-------- Records --------
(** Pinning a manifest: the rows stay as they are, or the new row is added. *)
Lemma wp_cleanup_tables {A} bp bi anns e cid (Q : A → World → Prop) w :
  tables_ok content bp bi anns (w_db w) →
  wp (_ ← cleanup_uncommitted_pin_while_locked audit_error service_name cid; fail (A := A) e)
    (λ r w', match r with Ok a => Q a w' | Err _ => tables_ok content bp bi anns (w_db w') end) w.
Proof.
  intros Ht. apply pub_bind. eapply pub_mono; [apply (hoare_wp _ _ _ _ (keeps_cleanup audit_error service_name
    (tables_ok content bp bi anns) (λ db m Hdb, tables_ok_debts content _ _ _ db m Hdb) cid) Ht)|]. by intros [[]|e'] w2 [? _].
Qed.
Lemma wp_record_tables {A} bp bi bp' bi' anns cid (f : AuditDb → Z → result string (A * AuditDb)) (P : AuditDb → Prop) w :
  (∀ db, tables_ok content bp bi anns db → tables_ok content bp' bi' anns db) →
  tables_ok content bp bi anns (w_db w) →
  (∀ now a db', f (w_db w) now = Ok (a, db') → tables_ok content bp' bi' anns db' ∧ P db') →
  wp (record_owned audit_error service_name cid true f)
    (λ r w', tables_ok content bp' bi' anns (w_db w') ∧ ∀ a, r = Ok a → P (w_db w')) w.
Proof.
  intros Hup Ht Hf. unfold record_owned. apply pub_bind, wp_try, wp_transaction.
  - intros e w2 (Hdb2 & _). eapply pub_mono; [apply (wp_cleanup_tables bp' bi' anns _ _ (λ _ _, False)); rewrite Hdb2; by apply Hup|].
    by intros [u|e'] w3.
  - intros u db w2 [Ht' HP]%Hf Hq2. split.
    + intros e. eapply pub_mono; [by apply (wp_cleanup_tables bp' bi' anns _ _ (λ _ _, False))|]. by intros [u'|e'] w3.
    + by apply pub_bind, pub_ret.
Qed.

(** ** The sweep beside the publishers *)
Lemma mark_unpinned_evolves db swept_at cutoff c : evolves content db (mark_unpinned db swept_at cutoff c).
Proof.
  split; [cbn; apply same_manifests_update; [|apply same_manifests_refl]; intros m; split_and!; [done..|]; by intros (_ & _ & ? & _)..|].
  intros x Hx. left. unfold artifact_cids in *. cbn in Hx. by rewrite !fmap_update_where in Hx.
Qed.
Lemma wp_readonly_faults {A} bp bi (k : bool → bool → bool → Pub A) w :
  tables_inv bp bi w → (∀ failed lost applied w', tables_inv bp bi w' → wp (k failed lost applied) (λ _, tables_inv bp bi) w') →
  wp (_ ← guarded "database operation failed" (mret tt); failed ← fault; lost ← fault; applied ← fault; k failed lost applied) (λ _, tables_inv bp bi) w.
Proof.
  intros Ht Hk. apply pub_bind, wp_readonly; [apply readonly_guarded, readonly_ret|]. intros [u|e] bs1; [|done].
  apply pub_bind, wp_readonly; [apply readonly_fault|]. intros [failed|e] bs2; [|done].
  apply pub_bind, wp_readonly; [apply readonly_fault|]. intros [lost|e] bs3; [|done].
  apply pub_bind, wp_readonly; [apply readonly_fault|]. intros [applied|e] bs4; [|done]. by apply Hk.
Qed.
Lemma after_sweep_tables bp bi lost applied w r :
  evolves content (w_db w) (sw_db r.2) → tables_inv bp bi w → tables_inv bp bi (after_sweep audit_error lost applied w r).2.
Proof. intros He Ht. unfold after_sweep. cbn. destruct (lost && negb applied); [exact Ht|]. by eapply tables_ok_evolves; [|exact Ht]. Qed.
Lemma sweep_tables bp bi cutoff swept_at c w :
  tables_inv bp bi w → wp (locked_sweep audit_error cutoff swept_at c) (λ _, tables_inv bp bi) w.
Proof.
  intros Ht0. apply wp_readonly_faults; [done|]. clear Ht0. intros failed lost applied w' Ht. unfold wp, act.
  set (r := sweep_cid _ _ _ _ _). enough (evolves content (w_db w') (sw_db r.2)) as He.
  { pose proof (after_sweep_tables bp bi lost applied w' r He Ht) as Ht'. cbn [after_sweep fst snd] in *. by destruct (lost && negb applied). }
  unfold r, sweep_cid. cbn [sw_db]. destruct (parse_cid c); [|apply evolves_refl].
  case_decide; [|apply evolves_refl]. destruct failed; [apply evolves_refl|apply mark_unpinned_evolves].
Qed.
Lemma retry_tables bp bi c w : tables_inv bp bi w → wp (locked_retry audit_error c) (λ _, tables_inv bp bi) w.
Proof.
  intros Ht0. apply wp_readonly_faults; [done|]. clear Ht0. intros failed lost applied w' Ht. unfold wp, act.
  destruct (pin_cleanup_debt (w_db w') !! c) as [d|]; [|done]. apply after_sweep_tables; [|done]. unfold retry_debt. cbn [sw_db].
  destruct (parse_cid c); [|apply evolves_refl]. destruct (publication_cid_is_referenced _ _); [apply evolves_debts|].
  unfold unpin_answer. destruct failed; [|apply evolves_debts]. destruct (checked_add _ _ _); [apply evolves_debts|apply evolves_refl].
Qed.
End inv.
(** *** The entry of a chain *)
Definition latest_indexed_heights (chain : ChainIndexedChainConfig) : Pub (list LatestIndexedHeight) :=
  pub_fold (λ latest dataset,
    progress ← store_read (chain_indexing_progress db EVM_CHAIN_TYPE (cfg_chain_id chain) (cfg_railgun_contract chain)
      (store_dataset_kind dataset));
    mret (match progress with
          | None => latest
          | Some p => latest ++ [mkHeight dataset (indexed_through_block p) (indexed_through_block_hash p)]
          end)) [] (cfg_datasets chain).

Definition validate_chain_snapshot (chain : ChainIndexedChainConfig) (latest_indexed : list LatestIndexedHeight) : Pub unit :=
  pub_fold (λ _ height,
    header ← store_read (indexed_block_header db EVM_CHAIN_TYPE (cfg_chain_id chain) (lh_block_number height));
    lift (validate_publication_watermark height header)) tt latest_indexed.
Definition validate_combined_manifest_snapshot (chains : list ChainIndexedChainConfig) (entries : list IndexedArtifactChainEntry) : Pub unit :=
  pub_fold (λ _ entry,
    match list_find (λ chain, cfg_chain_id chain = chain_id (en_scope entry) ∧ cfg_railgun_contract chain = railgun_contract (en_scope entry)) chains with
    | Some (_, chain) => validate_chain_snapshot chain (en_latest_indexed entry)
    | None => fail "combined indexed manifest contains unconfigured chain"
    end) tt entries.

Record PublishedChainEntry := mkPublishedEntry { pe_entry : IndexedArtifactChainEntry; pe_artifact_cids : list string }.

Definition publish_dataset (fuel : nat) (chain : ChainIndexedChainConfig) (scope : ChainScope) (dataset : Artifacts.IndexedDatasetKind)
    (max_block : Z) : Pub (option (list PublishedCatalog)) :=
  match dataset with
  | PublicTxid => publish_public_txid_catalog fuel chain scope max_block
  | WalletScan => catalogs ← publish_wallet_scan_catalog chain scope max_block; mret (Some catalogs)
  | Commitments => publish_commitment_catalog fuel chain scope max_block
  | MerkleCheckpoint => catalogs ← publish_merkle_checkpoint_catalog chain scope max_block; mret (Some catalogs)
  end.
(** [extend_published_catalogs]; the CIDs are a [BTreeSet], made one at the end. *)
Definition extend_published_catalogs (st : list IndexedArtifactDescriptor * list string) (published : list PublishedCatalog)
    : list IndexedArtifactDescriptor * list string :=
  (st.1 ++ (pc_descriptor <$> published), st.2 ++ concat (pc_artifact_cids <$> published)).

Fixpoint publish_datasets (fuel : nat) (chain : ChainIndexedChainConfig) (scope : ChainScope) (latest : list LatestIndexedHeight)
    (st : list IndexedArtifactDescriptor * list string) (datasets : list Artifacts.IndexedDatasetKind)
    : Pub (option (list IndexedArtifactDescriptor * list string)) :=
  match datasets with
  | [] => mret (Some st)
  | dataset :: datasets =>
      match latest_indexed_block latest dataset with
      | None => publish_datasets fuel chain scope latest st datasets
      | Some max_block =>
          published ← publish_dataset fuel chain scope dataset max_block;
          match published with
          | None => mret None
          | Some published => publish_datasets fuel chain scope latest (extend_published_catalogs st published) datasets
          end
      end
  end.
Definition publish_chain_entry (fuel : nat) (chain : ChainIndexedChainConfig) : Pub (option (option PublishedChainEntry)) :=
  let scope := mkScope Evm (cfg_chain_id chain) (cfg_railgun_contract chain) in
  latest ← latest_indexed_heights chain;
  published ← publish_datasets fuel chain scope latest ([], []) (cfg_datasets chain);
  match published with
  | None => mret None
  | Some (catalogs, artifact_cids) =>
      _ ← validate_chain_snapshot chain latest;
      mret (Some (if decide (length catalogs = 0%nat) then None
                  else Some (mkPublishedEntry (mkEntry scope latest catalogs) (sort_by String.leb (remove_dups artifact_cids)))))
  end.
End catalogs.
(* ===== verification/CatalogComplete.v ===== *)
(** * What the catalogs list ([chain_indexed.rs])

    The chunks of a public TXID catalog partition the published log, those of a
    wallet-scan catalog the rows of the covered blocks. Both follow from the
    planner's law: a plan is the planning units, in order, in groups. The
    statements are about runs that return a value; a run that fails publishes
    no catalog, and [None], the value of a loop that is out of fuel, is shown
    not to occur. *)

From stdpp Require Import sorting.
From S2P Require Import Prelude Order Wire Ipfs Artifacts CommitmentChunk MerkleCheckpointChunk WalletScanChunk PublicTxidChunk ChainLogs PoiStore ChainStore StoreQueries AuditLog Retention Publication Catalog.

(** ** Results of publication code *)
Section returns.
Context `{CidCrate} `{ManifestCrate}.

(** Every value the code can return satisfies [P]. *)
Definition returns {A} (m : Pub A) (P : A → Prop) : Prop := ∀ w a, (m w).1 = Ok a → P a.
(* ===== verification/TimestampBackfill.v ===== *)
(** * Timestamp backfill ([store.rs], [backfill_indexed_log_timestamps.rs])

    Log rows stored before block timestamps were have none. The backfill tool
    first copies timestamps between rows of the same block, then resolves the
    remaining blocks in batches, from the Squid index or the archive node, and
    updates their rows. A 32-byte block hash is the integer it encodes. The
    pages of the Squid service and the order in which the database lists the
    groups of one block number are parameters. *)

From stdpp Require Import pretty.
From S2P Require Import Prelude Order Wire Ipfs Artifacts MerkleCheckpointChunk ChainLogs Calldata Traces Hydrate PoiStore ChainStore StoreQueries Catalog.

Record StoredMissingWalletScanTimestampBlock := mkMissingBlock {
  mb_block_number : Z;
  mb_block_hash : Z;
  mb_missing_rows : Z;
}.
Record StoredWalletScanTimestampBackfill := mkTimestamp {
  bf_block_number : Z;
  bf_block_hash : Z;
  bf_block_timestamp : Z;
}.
--------
-------- Records --------
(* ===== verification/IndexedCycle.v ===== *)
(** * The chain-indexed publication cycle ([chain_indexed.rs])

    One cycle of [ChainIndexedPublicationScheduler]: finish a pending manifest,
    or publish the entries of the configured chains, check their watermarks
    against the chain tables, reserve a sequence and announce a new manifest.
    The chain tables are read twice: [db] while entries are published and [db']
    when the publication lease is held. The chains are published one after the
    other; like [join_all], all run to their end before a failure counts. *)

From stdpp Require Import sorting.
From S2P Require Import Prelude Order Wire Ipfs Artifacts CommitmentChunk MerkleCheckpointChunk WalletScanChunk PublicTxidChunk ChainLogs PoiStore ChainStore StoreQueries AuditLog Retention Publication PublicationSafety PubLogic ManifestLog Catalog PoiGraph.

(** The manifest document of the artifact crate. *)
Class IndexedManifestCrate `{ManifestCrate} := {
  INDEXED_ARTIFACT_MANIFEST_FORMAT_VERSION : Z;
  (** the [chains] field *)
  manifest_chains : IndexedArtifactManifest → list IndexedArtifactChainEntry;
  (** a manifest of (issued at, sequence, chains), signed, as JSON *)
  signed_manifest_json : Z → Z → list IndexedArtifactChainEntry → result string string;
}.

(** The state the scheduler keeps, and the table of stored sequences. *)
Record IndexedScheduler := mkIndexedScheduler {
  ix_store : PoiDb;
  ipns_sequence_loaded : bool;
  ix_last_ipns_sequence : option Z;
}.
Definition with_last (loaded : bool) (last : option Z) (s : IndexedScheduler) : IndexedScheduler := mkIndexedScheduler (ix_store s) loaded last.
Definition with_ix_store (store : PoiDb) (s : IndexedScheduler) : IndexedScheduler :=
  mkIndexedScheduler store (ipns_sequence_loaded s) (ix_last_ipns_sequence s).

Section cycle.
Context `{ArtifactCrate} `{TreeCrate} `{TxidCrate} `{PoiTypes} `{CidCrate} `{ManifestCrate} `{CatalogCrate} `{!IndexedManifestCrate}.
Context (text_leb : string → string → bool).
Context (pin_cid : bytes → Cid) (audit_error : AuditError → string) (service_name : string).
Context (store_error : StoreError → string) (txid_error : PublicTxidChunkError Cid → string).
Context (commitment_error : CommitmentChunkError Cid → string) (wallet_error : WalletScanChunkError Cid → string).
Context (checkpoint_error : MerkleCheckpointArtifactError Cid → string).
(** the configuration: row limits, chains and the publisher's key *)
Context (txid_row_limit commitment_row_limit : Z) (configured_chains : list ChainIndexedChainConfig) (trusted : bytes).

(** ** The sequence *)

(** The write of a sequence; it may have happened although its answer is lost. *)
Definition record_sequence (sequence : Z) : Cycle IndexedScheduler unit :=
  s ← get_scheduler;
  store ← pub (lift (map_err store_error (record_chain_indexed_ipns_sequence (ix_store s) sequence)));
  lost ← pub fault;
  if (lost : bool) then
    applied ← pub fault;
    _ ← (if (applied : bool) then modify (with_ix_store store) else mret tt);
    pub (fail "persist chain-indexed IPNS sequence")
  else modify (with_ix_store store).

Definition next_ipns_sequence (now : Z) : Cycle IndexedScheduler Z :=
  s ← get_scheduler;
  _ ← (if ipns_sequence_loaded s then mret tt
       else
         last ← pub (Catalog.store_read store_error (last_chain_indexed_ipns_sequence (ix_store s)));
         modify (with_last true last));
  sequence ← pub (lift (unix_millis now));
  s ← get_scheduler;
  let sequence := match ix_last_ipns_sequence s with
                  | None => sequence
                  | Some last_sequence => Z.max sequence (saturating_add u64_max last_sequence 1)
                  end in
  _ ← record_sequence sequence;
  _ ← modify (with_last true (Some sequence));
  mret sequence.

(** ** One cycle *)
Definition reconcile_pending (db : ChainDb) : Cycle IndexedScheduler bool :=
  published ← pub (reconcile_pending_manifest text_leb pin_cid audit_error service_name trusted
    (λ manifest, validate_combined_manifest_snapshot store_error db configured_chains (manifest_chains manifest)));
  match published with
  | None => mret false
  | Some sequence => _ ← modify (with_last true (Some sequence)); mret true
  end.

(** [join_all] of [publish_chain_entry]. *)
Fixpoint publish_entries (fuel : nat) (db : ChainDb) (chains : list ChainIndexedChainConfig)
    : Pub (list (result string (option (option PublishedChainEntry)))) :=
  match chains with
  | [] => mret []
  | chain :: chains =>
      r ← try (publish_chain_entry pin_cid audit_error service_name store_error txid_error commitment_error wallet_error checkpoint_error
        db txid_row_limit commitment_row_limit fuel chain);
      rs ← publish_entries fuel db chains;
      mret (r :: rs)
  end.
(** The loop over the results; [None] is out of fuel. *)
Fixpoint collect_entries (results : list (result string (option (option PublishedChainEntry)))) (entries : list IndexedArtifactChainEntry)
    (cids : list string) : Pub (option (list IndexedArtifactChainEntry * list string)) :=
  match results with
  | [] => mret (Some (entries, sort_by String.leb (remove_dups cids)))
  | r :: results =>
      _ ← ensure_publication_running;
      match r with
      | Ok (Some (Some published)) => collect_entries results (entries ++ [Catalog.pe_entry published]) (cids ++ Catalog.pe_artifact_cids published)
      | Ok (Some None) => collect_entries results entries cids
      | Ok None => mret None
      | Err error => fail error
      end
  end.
--------
-------- Records --------
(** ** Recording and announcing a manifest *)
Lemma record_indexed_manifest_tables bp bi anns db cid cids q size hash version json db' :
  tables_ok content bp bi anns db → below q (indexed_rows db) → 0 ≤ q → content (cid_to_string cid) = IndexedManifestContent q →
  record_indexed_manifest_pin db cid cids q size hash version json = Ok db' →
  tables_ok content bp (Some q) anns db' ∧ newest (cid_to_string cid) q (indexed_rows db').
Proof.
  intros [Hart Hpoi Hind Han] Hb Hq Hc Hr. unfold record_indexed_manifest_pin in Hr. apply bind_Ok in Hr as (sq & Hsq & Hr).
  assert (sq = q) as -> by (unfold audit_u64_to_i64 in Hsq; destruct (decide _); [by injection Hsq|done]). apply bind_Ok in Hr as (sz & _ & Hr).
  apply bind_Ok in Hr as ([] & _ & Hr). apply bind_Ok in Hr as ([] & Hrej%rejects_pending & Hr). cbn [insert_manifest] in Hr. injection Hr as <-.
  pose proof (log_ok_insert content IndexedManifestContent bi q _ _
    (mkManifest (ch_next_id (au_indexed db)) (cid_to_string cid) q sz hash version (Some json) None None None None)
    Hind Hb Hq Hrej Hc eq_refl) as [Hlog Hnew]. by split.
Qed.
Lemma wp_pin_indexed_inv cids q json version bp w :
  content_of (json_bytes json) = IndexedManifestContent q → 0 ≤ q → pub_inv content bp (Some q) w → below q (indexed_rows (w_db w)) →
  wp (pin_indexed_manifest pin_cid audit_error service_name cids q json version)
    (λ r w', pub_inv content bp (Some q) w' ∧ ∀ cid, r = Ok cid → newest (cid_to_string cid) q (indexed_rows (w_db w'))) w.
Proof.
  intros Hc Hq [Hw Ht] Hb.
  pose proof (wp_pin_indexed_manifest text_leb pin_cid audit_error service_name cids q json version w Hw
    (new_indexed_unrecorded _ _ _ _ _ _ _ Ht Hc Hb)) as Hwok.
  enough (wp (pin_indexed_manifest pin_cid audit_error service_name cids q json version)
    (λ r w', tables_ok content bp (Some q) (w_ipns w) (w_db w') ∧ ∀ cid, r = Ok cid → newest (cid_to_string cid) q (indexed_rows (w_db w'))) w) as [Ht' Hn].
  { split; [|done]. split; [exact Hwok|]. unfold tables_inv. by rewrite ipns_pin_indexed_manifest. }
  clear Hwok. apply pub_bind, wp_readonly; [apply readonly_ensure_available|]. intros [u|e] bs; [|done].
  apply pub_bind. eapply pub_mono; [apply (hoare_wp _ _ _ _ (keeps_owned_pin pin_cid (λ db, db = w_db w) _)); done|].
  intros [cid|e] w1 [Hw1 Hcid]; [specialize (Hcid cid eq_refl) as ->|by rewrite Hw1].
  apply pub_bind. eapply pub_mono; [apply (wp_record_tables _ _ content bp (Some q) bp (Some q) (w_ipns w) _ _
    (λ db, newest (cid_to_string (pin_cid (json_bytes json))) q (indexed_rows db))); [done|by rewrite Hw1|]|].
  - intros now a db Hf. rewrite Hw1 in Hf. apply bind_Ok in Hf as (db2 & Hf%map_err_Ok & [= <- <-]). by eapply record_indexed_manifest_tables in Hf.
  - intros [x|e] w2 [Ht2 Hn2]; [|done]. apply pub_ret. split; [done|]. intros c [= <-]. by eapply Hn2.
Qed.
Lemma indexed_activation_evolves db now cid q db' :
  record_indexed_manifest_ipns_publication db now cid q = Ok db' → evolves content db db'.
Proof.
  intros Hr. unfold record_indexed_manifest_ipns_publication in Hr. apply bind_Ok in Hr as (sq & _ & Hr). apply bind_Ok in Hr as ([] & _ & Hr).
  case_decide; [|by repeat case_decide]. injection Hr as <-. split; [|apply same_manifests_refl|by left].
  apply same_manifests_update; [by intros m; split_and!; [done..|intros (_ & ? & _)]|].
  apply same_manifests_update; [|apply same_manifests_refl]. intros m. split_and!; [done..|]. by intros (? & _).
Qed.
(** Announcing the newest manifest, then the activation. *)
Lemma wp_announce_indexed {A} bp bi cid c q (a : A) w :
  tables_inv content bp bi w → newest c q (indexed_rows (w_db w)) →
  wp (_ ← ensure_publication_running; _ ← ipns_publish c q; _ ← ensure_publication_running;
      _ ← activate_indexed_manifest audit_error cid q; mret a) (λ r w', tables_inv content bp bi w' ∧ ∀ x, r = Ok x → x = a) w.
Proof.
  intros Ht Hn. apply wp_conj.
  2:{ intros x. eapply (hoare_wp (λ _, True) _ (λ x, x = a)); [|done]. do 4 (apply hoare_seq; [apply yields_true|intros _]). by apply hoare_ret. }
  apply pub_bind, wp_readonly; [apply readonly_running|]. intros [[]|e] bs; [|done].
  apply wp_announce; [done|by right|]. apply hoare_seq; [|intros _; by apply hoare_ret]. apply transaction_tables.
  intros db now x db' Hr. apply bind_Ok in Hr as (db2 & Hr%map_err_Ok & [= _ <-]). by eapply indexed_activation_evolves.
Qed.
--------
▶ _Aim of the exercise_
Would you output, from the records above, exactly the run of lines that starts at the line containing "when the publication" and ends at the line containing "Section cycle.", and only that run?

▶ _Result of this task_
    when the publication lease is held. The chains are published one after the
    other; like [join_all], all run to their end before a failure counts. *)

From stdpp Require Import sorting.
From S2P Require Import Prelude Order Wire Ipfs Artifacts CommitmentChunk MerkleCheckpointChunk WalletScanChunk PublicTxidChunk ChainLogs PoiStore ChainStore StoreQueries AuditLog Retention Publication PublicationSafety PubLogic ManifestLog Catalog PoiGraph.

(** The manifest document of the artifact crate. *)
Class IndexedManifestCrate `{ManifestCrate} := {
  INDEXED_ARTIFACT_MANIFEST_FORMAT_VERSION : Z;
  (** the [chains] field *)
  manifest_chains : IndexedArtifactManifest → list IndexedArtifactChainEntry;
  (** a manifest of (issued at, sequence, chains), signed, as JSON *)
  signed_manifest_json : Z → Z → list IndexedArtifactChainEntry → result string string;
}.

(** The state the scheduler keeps, and the table of stored sequences. *)
Record IndexedScheduler := mkIndexedScheduler {
  ix_store : PoiDb;
  ipns_sequence_loaded : bool;
  ix_last_ipns_sequence : option Z;
}.
Definition with_last (loaded : bool) (last : option Z) (s : IndexedScheduler) : IndexedScheduler := mkIndexedScheduler (ix_store s) loaded last.
Definition with_ix_store (store : PoiDb) (s : IndexedScheduler) : IndexedScheduler :=
  mkIndexedScheduler store (ipns_sequence_loaded s) (ix_last_ipns_sequence s).

Section cycle.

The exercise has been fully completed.